Closed ignorabilis closed 8 years ago
Hi there! Sorry- just to clarify: what change/improvement are you suggesting exactly?
Hi again, sorry for the late response.
I think that a java.net.ConnectException can be thrown. Or log a message to the REPL about not being able to connect and then connect to the local Redis instance. However for that one I am not sure how straightforward would be to implement.
In both cases the developer will know sooner than later that his code is wrong and is connecting to the wrong Redis instance.
No problem. To clarify: in what specific circumstance do you suggest throwing an exception or logging a message?
Sorry for the "fast" responses.
Whenever the developer does something like:
(wcar "this is obviously wrong" (car/ping) (car/set "foo" "bar") (car/get "foo")) => ["PONG" "OK" "bar"]
The above example currently works and connects to the local Redis. What's more is that any value will be accepted there, even nil/false.
A nil opts is valid (=> use defaults). We could throw on other types (e.g. your string), but not sure how common an error that'd be?
But even if we throw on unexpected types, not sure how much that'd help since it wouldn't catch cases of a map type with opt typos, etc. (what I'm guessing may be more common?).
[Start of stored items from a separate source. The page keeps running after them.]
(* ===== verification/BuildError.v ===== *)
(** * Errors of a build: lang/build_error.h/.cpp

    An exception that says where the source of a program is wrong; its base
    [std::runtime_error] keeps the message. *)

From stdpp Require Import base tactics list gmap strings.
From Stdlib Require Import ZArith Lia.
From S2P Require Import Prelude CString StdString Arg Interp Validators.
#[local] Open Scope Z_scope.

Definition BUILD_ERROR_MSG : list Z := str "Syntax error at {1}, line {2}, column {3}: {4}.".

(** The message of a new [build_error], with the format at [format]. *)
Definition build_error (printf : list Z -> printed -> list Z) (m : mem) (format file line column msg : Z) : res (list Z) :=
  interp printf m format [arg_of_cstr file; arg_of_uint32 line; arg_of_uint32 column; arg_of_cstr msg].

Definition build_error_template : list piece :=
  lits (str "Syntax error at ") ++ ref 1 [] (plain None) :: lits (str ", line ") ++ ref 2 [] (plain None) ::
  lits (str ", column ") ++ ref 3 [] (plain None) :: lits (str ": ") ++ ref 4 [] (plain None) :: lits (str ".").

(** The place and the message are inserted as they are: what looks like a reference
    in the name of the file or in the message is not expanded again. *)
Theorem build_error_text printf m format file line column msg name text : holds_cstr m format BUILD_ERROR_MSG ->
  holds_cstr m file name -> file <> 0 -> holds_cstr m msg text -> msg <> 0 ->
  build_error printf m format file line column msg =
  Ok (str "Syntax error at " ++ name ++ str ", line " ++ show_unsigned line ++ str ", column " ++ show_unsigned column ++
      str ": " ++ text ++ str ".").
Proof.
  intros Hformat Hfile Hf0 Hmsg Hm0. apply (interp_template _ _ _ _ build_error_template); [done|done|done|].
  unfold build_error_template. apply renders_lits. eapply renders_ref; [done|apply renders_plain; by apply shown_cstr|].
  apply renders_lits. eapply renders_ref; [done|apply renders_plain, shown_unsigned|]. apply renders_lits. eapply renders_ref; [done|apply renders_plain, shown_unsigned|].
  apply renders_lits. eapply renders_ref; [done|apply renders_plain; by apply shown_cstr|]. apply renders_lits_end.
Qed.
If this is a common cause of errors for you, I might suggest following the example in the README and defining a partial macro like:
(def server1-conn {:pool {<opts>} :spec {<opts>}}) ; See `wcar` docstring for opts
(defmacro wcar* [& body] `(car/wcar server1-conn ~@body))
Does all that make sense?
We are using component and environ so basically we are retrieving the uri from the project file and then pass it around in different contexts. Whenever I fail to extract it from the context properly - for example when the function needs the redis connection but after a refactoring I am passing the whole context - things continue to work as expected until we test on another server.
The macro is nice for a small project but doesn't really fit in our environment.
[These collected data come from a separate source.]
(** The loop from entry [x] on, given what it does with the class of [x]. *)
Lemma after_class fuel i this x c s bits ms ms2 u t t2 k1 k2 :
  let rest := pending (S x) bits in
  let group := with_char i c rest in
  let bits' := <[x := false]> (mark false group bits) in
  let u2 := u - Zlen (x :: group) in
  fills (map (suffix i) (without_char i c rest)) k2 ->
  (x < Datatypes.length named)%nat -> Datatypes.length bits = Datatypes.length named ->
  (forall y, (y < x)%nat -> bits !! y <> Some true) -> suffix i x = c :: s ->
  (forall y, y ∈ x :: rest -> (Datatypes.length (suffix i y) <= fuel)%nat) ->
  ms !! this = Some t -> (Datatypes.length ms + (k1 + k2) <= reserved)%nat -> Zlen (x :: rest) <= u < 2 ^ 32 ->
  class_filled i this x c group ms ms2 t t2 k1 ->
  fill_step rows (fill_maps rows fuel) this (S i) (x, (ms, u), bits) =
    Ok (if u2 =? 0 then inr (ms2, u2) else inl (S x, (ms2, u2), bits')) ->
  exists ms', iterate (S (Datatypes.length named - x)) (fill_step rows (fill_maps rows fuel) this (S i)) (x, (ms, u), bits) =
      Ok (ms', u - Zlen (x :: rest)) /\
    filled_by i this (x :: rest) ms ms' t (k1 + k2).
Proof.
  intros rest group bits' u2 Hrestfills Hx Hlen Hbefore Hxs Hfuel Ht Hres Hu Hclass Hstep.
  pose proof (suffix_letters i x) as Hl. rewrite Hxs in Hl. inversion Hl as [|? ? Hc _]; subst.
  assert (forall y, y ∈ x :: group ++ without_char i c rest <-> y ∈ x :: rest) as Hmem.
  { intros y. unfold group, with_char, without_char. rewrite !elem_of_cons, elem_of_app, !list_elem_of_filter.
    destruct (decide (head (suffix i y) = Some c)); tauto. }
  assert (Zlen rest = Zlen group + Zlen (without_char i c rest)) as Hcount.
  { unfold group, with_char, without_char. clear. induction rest as [|y rest IH]; [done|]. rewrite !filter_cons.
    repeat case_decide; try tauto; rewrite !Zlen_cons; lia. }
  rewrite !Zlen_cons in *. unfold u2 in *. clear u2. rewrite Zlen_cons in Hstep. pose proof (Zlen_nonneg group). pose proof (Zlen_nonneg (without_char i c rest)).
  assert (forall ms3, filled_by i this (without_char i c rest) ms2 ms3 t2 k2 -> filled_by i this (x :: rest) ms ms3 t (k1 + k2)) as Hcompose.
  { intros ms3 H3. apply (filled_by_ext _ _ _ _ _ _ _ _ Hmem). destruct Hclass as [Hl2 Hf2 Ht2 Ht36 Hk2 Hw2].
    apply (filled_compose i this x c s group _ ms ms2 ms3 t t2); try done.
    - intros y Hy. split; [|by apply Hw2]. apply elem_of_cons in Hy as [->|Hy]; [by rewrite Hxs|].
      unfold group, with_char in Hy. by apply list_elem_of_filter in Hy as [? _].
    - intros y Hy. unfold without_char in Hy. by apply list_elem_of_filter in Hy as [? _]. }
  assert (pending (S x) bits' = without_char i c rest) as Hpending by by apply rest_bits.
  assert (exists ms3, iterate (S (Datatypes.length named - S x)) (fill_step rows (fill_maps rows fuel) this (S i)) (S x, (ms2, u - (1 + Zlen group)), bits') =
      Ok (ms3, u - (1 + Zlen group) - Zlen (without_char i c rest)) /\ filled_by i this (without_char i c rest) ms2 ms3 t2 k2) as (ms3 & Hrun & H3).
  { rewrite <-Hpending in *. destruct Hclass as [Hl2 Hf2 Ht2 Ht36 Hk2 Hw2].
    apply Hrestfills; [done|unfold bits'; by rewrite length_insert, mark_length|lia| | |done|done|lia|lia].
    - intros y Hy. unfold bits'. destruct (decide (y = x)) as [->|Hne].
      + rewrite list_lookup_insert_eq by (rewrite mark_length; lia). done.
      + rewrite list_lookup_insert_ne by done. rewrite mark_out; [apply Hbefore; lia|]. intros Hin. apply list_elem_of_filter in Hin as [_ Hin].
        apply elem_of_pending in Hin. lia.
    - intros y Hy. apply Hfuel, Hmem. apply elem_of_cons; right. apply elem_of_app; by right. }
  exists ms3. split; [|by apply Hcompose]. replace (u - (1 + Zlen rest)) with (u - (1 + Zlen group) - Zlen (without_char i c rest)) by lia.
  cbn [iterate]. rewrite Hstep. destruct (Z.eqb_spec (u - (1 + Zlen group)) 0) as [Hz|Hz]; cbn [bind].
  - pose proof (reach_entry (fill_maps rows fuel) this i (ms2, u - (1 + Zlen group)) bits' _ (S x) eq_refl Hx) as Hend.
    rewrite Hpending in Hend. destruct (without_char i c rest) as [|y l]; [|rewrite Zlen_cons in *; pose proof (Zlen_nonneg l); lia].
    rewrite Hend in Hrun. exact Hrun.
  - replace (Datatypes.length named - x)%nat with (S (Datatypes.length named - S x)) by lia. exact Hrun.
Qed.

(** The step at an entry that is considered. *)
Lemma step_at recurse this i x c s ms u bits :
  let group := with_char i c (pending (S x) bits) in
  let bits' := <[x := false]> (mark false group bits) in
  suffix i x = c :: s -> (x < Datatypes.length named)%nat -> Datatypes.length bits = Datatypes.length named -> bits !! x = Some true ->
  (forall y, (y < x)%nat -> bits !! y <> Some true) -> (forall y, y ∈ pending (S x) bits -> suffix i y <> []) ->
  fill_step rows recurse this (S i) (x, (ms, u), bits) =
    (let next st := Ok (if st.2 =? 0 then inr st else inl (S x, st, bits')) in
     if bool_decide (group = []) then
       let! ms2 := set_map ms this (get_mapper_idx_for_char c) (color x) in next (ms2, u32 (u - 1))
     else
       let! ms2 := set_map (alloc_mapper ms) this (get_mapper_idx_for_char c) (16 + Z.of_nat (Datatypes.length ms)) in
       let! st := recurse (ms2, u) (mark true group (<[x := true]> (replicate (Datatypes.length named) false))) (S (S i)) in next st).
Proof.
  intros group bits' Hxs Hx Hlen Hbit Hbefore Hne. unfold fill_step. rewrite rows_length, (proj2 (Nat.ltb_lt _ _) Hx), Hbit. cbn [default id].
  rewrite (suffix_char i x c) by (by rewrite Hxs). cbn [bind].
  rewrite same_loop_spec; [|apply NoDup_seq|].
  - rewrite group_found by done. fold group. cbn zeta. cbn [bind]. cbn [Nat.add Nat.eqb].
    destruct group as [|y group'] eqn:Hg; cbn [Datatypes.length Nat.eqb].
    + rewrite bool_decide_true by done. rewrite color_char by done. cbn [bind]. destruct (set_map _ _ _ _); cbn [bind snd]; [|done..].
      by destruct (_ =? 0).
    + rewrite bool_decide_false by done. unfold alloc_mapper. rewrite length_app. cbn [Datatypes.length]. rewrite Nat.add_sub.
      destruct (set_map _ _ _ _); cbn [bind]; [|done..]. destruct (recurse _ _ _) as [[ms3 u3]| | |]; cbn [bind snd]; [|done..]. by destruct (u3 =? 0).
  - intros k Hk Hkx Hkb. apply elem_of_seq in Hk. destruct (decide (k < x)%nat) as [Hlt|Hge]; [by apply Hbefore in Hkb|].
    specialize (Hne k). rewrite elem_of_pending in Hne. destruct (suffix i k); [by destruct Hne; [split; [done|lia]|]|by eexists].
Qed.

Lemma set_map_spec ms this idx v t : (Datatypes.length ms <= reserved)%nat -> ms !! this = Some t -> (idx < Datatypes.length t)%nat -> 0 <= v < 256 ->
  set_map ms this idx v = Ok (<[this := <[idx := v]> t]> ms).
Proof.
  intros Hms Ht Hidx Hv. unfold set_map. rewrite (proj2 (Nat.ltb_ge _ _) Hms), Ht, (proj2 (Nat.ltb_lt _ _) Hidx). unfold u8. by rewrite Z.mod_small by lia.
Qed.

Lemma with_first_map i c l : with_first c (map (suffix i) l) = map (suffix i) (with_char i c l).
Proof. apply filter_map. Qed.
Lemma without_first_map i c l : without_first c (map (suffix i) l) = map (suffix i) (without_char i c l).
Proof. unfold without_first, without_char. by rewrite filter_map. Qed.

(** The first entry that is left. *)
Lemma first_left fuel i j this ms u bits c s l : (c :: s) :: l = map (suffix i) (pending j bits) -> (j <= Datatypes.length named)%nat ->
  (forall y, (y < j)%nat -> bits !! y <> Some true) ->
  exists x, pending j bits = x :: pending (S x) bits /\ suffix i x = c :: s /\ l = map (suffix i) (pending (S x) bits) /\
    (x < Datatypes.length named)%nat /\ bits !! x = Some true /\ (forall y, (y < x)%nat -> bits !! y <> Some true) /\
    iterate (S (Datatypes.length named - j)) (fill_step rows (fill_maps rows fuel) this (S i)) (j, (ms, u), bits) =
    iterate (S (Datatypes.length named - x)) (fill_step rows (fill_maps rows fuel) this (S i)) (x, (ms, u), bits).
Proof.
  intros Hnames Hj Hbefore. pose proof (reach_entry (fill_maps rows fuel) this i (ms, u) bits _ j eq_refl Hj) as Hreach.
  destruct (pending j bits) as [|x rest]; [done|]. destruct Hreach as (Hx & Hbit & -> & Hskip & Heq). cbn [map] in Hnames. injection Hnames as Hs Hl.
  exists x. split_and!; [done|done|done|lia|done| |done]. intros y Hy. destruct (decide (y < j)%nat); [by apply Hbefore|apply Hskip; lia].
Qed.

Lemma fills_one c s l k : with_first c l = [] -> Forall (fun s => s <> []) l -> fills (without_first c l) k -> fills ((c :: s) :: l) k.
Proof.
  intros Hnone Hne Hfills fuel i j this ms u bits t Hnames Hlen Hj Hbefore Hfuel Ht Ht36 Hres Hu.
  destruct (first_left fuel i j this ms u bits c s l Hnames Hj Hbefore) as (x & Hpend & Hxs & -> & Hx & Hbit & Hbx & ->).
  rewrite Hpend in *. rewrite with_first_map in Hnone. apply map_eq_nil in Hnone. rewrite without_first_map in Hfills.
  pose proof (suffix_letters i x) as Hl. rewrite Hxs in Hl. inversion Hl as [|? ? Hc _]; subst.
  pose proof (letter_index_lt c Hc) as Hidx. pose proof (color_range x) as Hcolor.
  rewrite Zlen_cons in Hu. pose proof (Zlen_nonneg (pending (S x) bits)).
  apply (after_class fuel i this x c s bits ms (<[this := <[get_mapper_idx_for_char c := color x]> t]> ms) u t (<[get_mapper_idx_for_char c := color x]> t) 0 k);
    try done; [by rewrite Zlen_cons| |].
  - assert (this < Datatypes.length ms)%nat as Hthis by (by apply lookup_lt_Some in Ht). rewrite Hnone. split.
    + by rewrite length_insert.
    + intros y Hy Hyt. by rewrite list_lookup_insert_ne.
    + by apply list_lookup_insert_eq.
    + by rewrite length_insert.
    + intros d Hd Hdc. apply list_lookup_insert_ne. intros Heq. by apply letter_index_inj in Heq.
    + intros y Hy. apply list_elem_of_singleton in Hy as ->. rewrite Hxs. eapply walks_end; [by apply list_lookup_insert_eq| |done].
      apply list_lookup_insert_eq. lia.
  - rewrite (step_at _ _ _ _ c s) by (try done; intros y Hy; rewrite Forall_forall in Hne; apply Hne, list_elem_of_fmap; by exists y).
    rewrite Hnone. rewrite bool_decide_true by done. rewrite (set_map_spec _ _ _ _ t) by (done || lia). cbn [bind]. cbn zeta. cbn [snd].
    change (Zlen [x]) with 1. by rewrite u32_small by lia.
Qed.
We are using component and environ so basically we are retrieving the uri from the project file and then pass it around in different contexts.
That sounds good, that'd be the other way of avoiding typos here. I'm not sure I follow how you're ending up with an invalid conn opts map if you're bringing it in from something like component?
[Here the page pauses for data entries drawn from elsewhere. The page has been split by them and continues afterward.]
(** The pointers of a new reader are null and [next_char] does not look at the buffer. *)
Lemma text_reader_spec w alloc txt c l :
  holds (Xsv.memory w) txt (l ++ [0]) -> no_nul l -> 0 < txt -> c <> 0 ->
  exists w', Xsv.reader_of_text w alloc txt c = Ok (alloc, w') /\
    Xsv.reader_next_char realloc eof w' alloc = Ok (0, w') /\
    Xsv.get_field_count w' alloc = Ok 0 /\ (forall i, Xsv.get_field_by_index w' alloc i = Ok 0) /\
    Xsv.memory w' = Xsv.memory w.
Proof.
  intros Hm Hnul Htxt Hc. unfold Xsv.reader_of_text. zfalse (txt =? 0). zfalse (c =? 0). cbn [negb precondition bind].
  rewrite (strlen_spec _ _ _ Hm Hnul). cbn [bind]. eexists. split; [reflexivity|].
  unfold Xsv.reader_next_char, Xsv.get_field_count, Xsv.get_field_by_index. simpl.
  rewrite !lookup_insert_eq. split_and!; try done.
  unfold Xsv.next_char, Xsv.extend. simpl. zfalse (txt <? 0). unfold Xsv.with_data. simpl.
  by rewrite insert_insert_eq.
Qed.

(** A reader of a file cannot be destroyed: its pointer was never set. *)
Lemma file_reader_undefined garbage w c :
  garbage <> 0 -> Xsv.datas w !! garbage = None ->
  let '(a, w') := Xsv.reader_of_file garbage w c in Xsv.reader_destroy free w' a = Undef.
Proof.
  intros Hg Hw. unfold Xsv.reader_of_file, Xsv.reader_destroy, Xsv.delete_data.
  zfalse (garbage =? 0). by rewrite Hw.
Qed.
End xsv.

(** ** The root of a sandbox *)

Section root.
Context {P : Type} (absolute : P -> P) (child : P -> list Z -> P) (is_regular_file has_parent_path : P -> bool)
  (parent_path : P -> P) (empty_path : P).
(** Paths are finite: a parent is shorter. *)
Context (depth : P -> nat) (parent_shorter : forall p, has_parent_path p = true -> (depth (parent_path p) < depth p)%nat).

Notation root := (is_sandbox_root child is_regular_file).

(** The [k]th folder on the way up, when there is one. *)
Fixpoint ancestor (k : nat) (p : P) : option P :=
  match k with
  | O => Some p
  | S k' => if has_parent_path p then ancestor k' (parent_path p) else None
  end.

Lemma find_root_spec fuel folder :
  (depth (absolute folder) < fuel)%nat ->
  exists r, find_root absolute child is_regular_file has_parent_path parent_path empty_path fuel folder = Ok r /\
    ((exists k, ancestor k (absolute folder) = Some r /\ root r = true /\
        forall j q, (j < k)%nat -> ancestor j (absolute folder) = Some q -> root q = false) \/
     r = empty_path /\ forall j q, ancestor j (absolute folder) = Some q -> root q = false).
Proof.
  unfold find_root. generalize (absolute folder). clear folder.
  induction fuel as [|fuel IH]; intros p Hf; [lia|]. cbn [iterate bind].
  destruct (root p) eqn:Hp.
  { exists p. split; [done|]. left. exists 0%nat. split; [done|]. split; [done|]. lia. }
  destruct (has_parent_path p) eqn:Hpar; cbn [bind].
  - pose proof (parent_shorter p Hpar). destruct (IH (parent_path p)) as (r & -> & Hr); [lia|].
    exists r. split; [done|]. destruct Hr as [(k & Hk & Hroot & Hfirst)|[-> Hnone]].
    + left. exists (S k). simpl. rewrite Hpar. split; [done|]. split; [done|].
      intros [|j] q Hj Hq; simpl in Hq; [by simplify_eq|]. rewrite Hpar in Hq. apply (Hfirst j); [lia|done].
    + right. split; [done|]. intros [|j] q Hq; simpl in Hq; [by simplify_eq|]. rewrite Hpar in Hq. by apply (Hnone j).
  - exists empty_path. split; [done|]. right. split; [done|].
    intros [|j] q Hq; simpl in Hq; [by simplify_eq|]. by rewrite Hpar in Hq.
Qed.
End root.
It has happened to me after refactoring. Initially the function looked like this:
(defn uses-redis [{:keys [redis-conn something-else]}]
; redis-conn used
; something-else used
)
and was used like this:
(uses-redis ctx)
After the refactoring it looked like this:
(defn uses-redis [redis-conn]
; redis-conn used
)
But I forgot to change one usage and things continued to work locally. It's obviously my mistake, but it's a fairly stupid one that with the help of carmine could be caught immediately.
Hi there. Sorry, closing this as part of issue triage. Please feel to reopen if you have a specific PR that you'd like me to consider.
Cheers :-)
Hi, I have been using carmine for some time now and it's really nice. One thing I noticed though is that if the server connection is messed up, lets say instead of {:pool {} :spec {:uri (:redis "redis://192.168.0.1:6379")}} to be {} or "" carmine automatically tries to connect to the local Redis instance. This can be very misleading and sometimes this kind of issue can slip into production (if tested only locally). Furthermore the exception at that point can be misleading as well - ConnectException Connection refused java.net.PlainSocketImpl.socketConnect (PlainSocketImpl.java:-2) - which could force one to think that there is some issue with a firewall for example.
This may not be a bug, but I think it really needs an improvement.
Thanks for your time and keep up the good work.